If you combine that with a nice 48V POE supply (eg from an old switch) you can make a hell of a powersupply.
 

Steve_S

Offgrid Cabineer, N.E. Ontario, Canada
I just purchased & received a TekPower 15/40E, 15VDC, 40A capable bench supply.
I'm actually somewhat impressed with what I received and the material that came with it is very good. Connectors & all.

They are presently on sale for $189.99 USD, direct or through eBay & Amazon as well.
TekPower TP1540E DC Adjustable Switching Power Supply 15V 40A Digital Display (North American Model 120VAC input)

1540e_1.jpg


This will start getting a "workout" later on today. Will report if anything is amiss but am confident there won't be.
 

Bob142

Build more, learn more.
I just purchased & received a TekPower 15/40E, 15VDC, 40A capable bench supply.
I'm actually somewhat impressed with what I received and the material that came with it is very good. Connectors & all.

They are presently on sale for $189.99 USD, direct or through eBay & Amazon as well.
TekPower TP1540E DC Adjustable Switching Power Supply 15V 40A Digital Display (North American Model 120VAC input)

1540e_1.jpg


This will start getting a "workout" later on today. Will report if anything is amiss but am confident there won't be.
Looks identical to the one I've been using for top balancing. 15V 40A power supply from circuit specialists. $169.15 USD.

It's been great and stays cool as a cucumber putting out 30A set at either 14.6V or 3.65V for hours on end. I've used it on 20 EVE 280s so far without issue.

IMG_3492.jpg
 

Steve_S

Offgrid Cabineer, N.E. Ontario, Canada
Looks identical to the one I've been using for top balancing. 15V 40A power supply from circuit specialists. $169.15 USD.

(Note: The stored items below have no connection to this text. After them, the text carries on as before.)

Lemma recorded_lookup b k i m j :
  bucket (fold_left (fun m e => <[e.1 := e.2]> m) (recorded b i k) m) j =
  if (i <=? j) && (j <? i + Z.of_nat k) && (0 <=? bucket b j) then bucket b j else bucket m j.
Proof.
  revert i m. induction k as [|k IH]; intros i m.
  - change (recorded b i 0) with (@nil (Z * Z)). cbn [fold_left]. destruct (_ && _ && _) eqn:E; [|done].
    rewrite !andb_true_iff, Z.leb_le, Z.ltb_lt in E. lia.
  - rewrite recorded_S, fold_left_app, IH. destruct (Z.eq_dec i j) as [<-|Hne].
    + rewrite Z.leb_refl. destruct (Z.leb_spec (i + 1) i); [lia|]. cbn [andb]. rewrite (proj2 (Z.ltb_lt i (i + Z.of_nat (S k)))) by lia.
      destruct (0 <=? bucket b i); cbn [andb fold_left fst snd]; [|done]. unfold bucket at 1. by rewrite lookup_insert_eq.
    + replace (i + 1 + Z.of_nat k) with (i + Z.of_nat (S k)) by lia. replace (i <=? j) with (i + 1 <=? j) by lia.
      destruct (_ && _ && _); [done|]. destruct (0 <=? bucket b i); [|done]. cbn [fold_left fst snd].
      unfold bucket. by rewrite lookup_insert_ne.
Qed.

Lemma recorded_last b k i l :
  let L := fold_left (fun (_ : Z) e => e.1) (recorded b i k) l in
  (L = l /\ forall j, i <= j < i + Z.of_nat k -> bucket b j < 0) \/
  (i <= L < i + Z.of_nat k /\ 0 <= bucket b L /\ forall j, L < j < i + Z.of_nat k -> bucket b j < 0).
Proof.
  revert i l. induction k as [|k IH]; intros i l; cbv zeta; [left; split; [done|lia]|].
  rewrite recorded_S, fold_left_app. set (l' := fold_left _ _ l). specialize (IH (i + 1) l'). cbv zeta in IH.
  destruct IH as [[E H]|(H1 & H2 & H3)].
  - rewrite E. unfold l'. destruct (Z.leb_spec 0 (bucket b i)); cbn [fold_left fst].
    + right. split; [lia|]. split; [done|]. intros j Hj. apply H. lia.
    + left. split; [done|]. intros j Hj. destruct (Z.eq_dec j i) as [->|]; [done|]. apply H. lia.
  - right. split; [lia|]. split; [done|]. intros j Hj. apply H3. lia.
Qed.

Lemma lines_length l : (length l <= length (flat_map line l))%nat.
Proof.
  induction l as [|e l IH]; [done|]. cbn [flat_map]. rewrite length_app. cbn [length].
  assert (1 <= length (line e))%nat by (unfold line; rewrite !length_app; cbn [length]; lia). lia.
Qed.

Lemma sizes_agree_same k want have last :
  (forall i, 0 <= i < Z.of_nat k -> bucket want i = bucket have i) -> sizes_agree k want have last = true.
Proof.
  induction k as [|k IH]; intros H; [done|]. cbn [sizes_agree]. rewrite (H (Z.of_nat k)) by lia. rewrite Z.eqb_refl. cbn [orb andb].
  apply IH. intros i Hi. apply H. lia.
Qed.

Lemma dump_buckets_ok m d b f now :
  mgr_base m = Ret d -> blen d <= 230 -> sizes_fit b -> (forall t, f !! path d Sizes <> Some (Link t)) ->
  dump_buckets m b f now =
  Ret (match recorded b 0 256 with
       | [] => delete (path d Sizes) f
       | l => <[path d Sizes := Reg (flat_map line l) now]> f
       end).
Proof.
  intros Hm Hd Hb Hp. unfold dump_buckets. destruct (buckets_text_spec b 256 0 [] Hb) as [-> _]; [lia|change (Z.of_nat 256) with 256; lia|done|].
  cbn [mbind outcome_bind app]. rewrite Hm. cbn [mbind outcome_bind].
  pose proof (path_length d Sizes I Hd) as Hl. change (join d (lit "buckets.txt")) with (path d Sizes).
  rewrite print_path_ok by lia. cbn [mbind outcome_bind]. destruct (recorded b 0 256) as [|[i s] l] eqn:E; [done|].
  cbn [flat_map]. destruct (line (i, s) ++ flat_map line l) as [|c r] eqn:El.
  { exfalso. apply app_eq_nil in El as [El _]. unfold line in El. apply app_eq_nil in El as [_ El]. done. }
  unfold fs_write. by rewrite real_direct.
Qed.

Lemma load_recorded d f now l :
  blen d <= 230 -> Forall (fun e => 0 <= e.1 < 256 /\ 0 <= e.2 < 2 ^ 63) l -> StronglySorted (fun a b : Z * Z => a.1 < b.1) l ->
  blen (flat_map line l) < MAX_BUCKETS_FILE_SIZE ->
  load_buckets (<[path d Sizes := Reg (flat_map line l) now]> f) d =
  Ret (1, fold_left (fun m e => <[e.1 := e.2]> m) l ∅, fold_left (fun _ e => e.1) l (-1)).
Proof.
  intros Hd Hl Hs Hlen. unfold load_buckets. change (join d (lit "buckets.txt")) with (path d Sizes).
  pose proof (path_length d Sizes I Hd). rewrite print_path_ok by lia. cbn [mbind outcome_bind].
  rewrite (stored_read _ _ (flat_map line l) now) by (left; apply lookup_insert_eq).
  destruct (Z.ltb_spec MAX_BUCKETS_FILE_SIZE (blen (flat_map line l))); [lia|].
  destruct (Z.eqb_spec (blen (flat_map line l)) MAX_BUCKETS_FILE_SIZE); [lia|].
  rewrite load_lines; [done|done| |pose proof (lines_length l); lia].
  constructor; [done|]. eapply Forall_impl; [exact Hl|]. intros e He. cbn beta in He. cbn [fst]. lia.
Qed.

It's been great and stays cool as a cucumber putting out 30A set at either 14.6V or 3.65V for hours on end. I've used it on 20 EVE 280s so far without issue.

View attachment 29866
TekPower is Made in China and likely is available rebranded. I got the TekPower because it was readily available and fast to get and has good reviews. Couple of folks here have them and they are happy with them, which was also a selling point (reassurance wise).
 

Bob142

Build more, learn more.
TekPower is Made in China and likely is available rebranded. I got the TekPower because it was readily available and fast to get and has good reviews. Couple of folks here have them and they are happy with them, which was also a selling point (reassurance wise).
I'm sure it's gonna be a great addition to your arsenal.
 

michael d

Solar Addict
Do you have the Riden already? A new version is now out for a few months (6018, 18A) and a 24A version is announced for next year.
If you combine that with a nice 48V POE supply (eg from an old switch) you can make a hell of a powersupply.
I have the Riden 6012w. of course, they make it bigger and better after you buy it. I had to buy the battery separate, the power cord separate, the banana plug alligator leads separately. I bought the 6012w and the power supply and the case together from one vendor. then found out all the other missing but required parts to assemble the Riden 6012w! sorry, about the long reply but I hope the Riden works out well for some stuff anyways. :) more on it later.
 

Steve_S

Offgrid Cabineer, N.E. Ontario, Canada
Gentle Reminder ;-)
Please, let us keep this ON TOPIC without side trips or hijacking. I do not want to be mean but once threads get cluttered with irrelevant meanderings they end up being near useless.
Thank You in Advance for your cooperation. :)
 

michael d

Solar Addict
Gentle Reminder ;-)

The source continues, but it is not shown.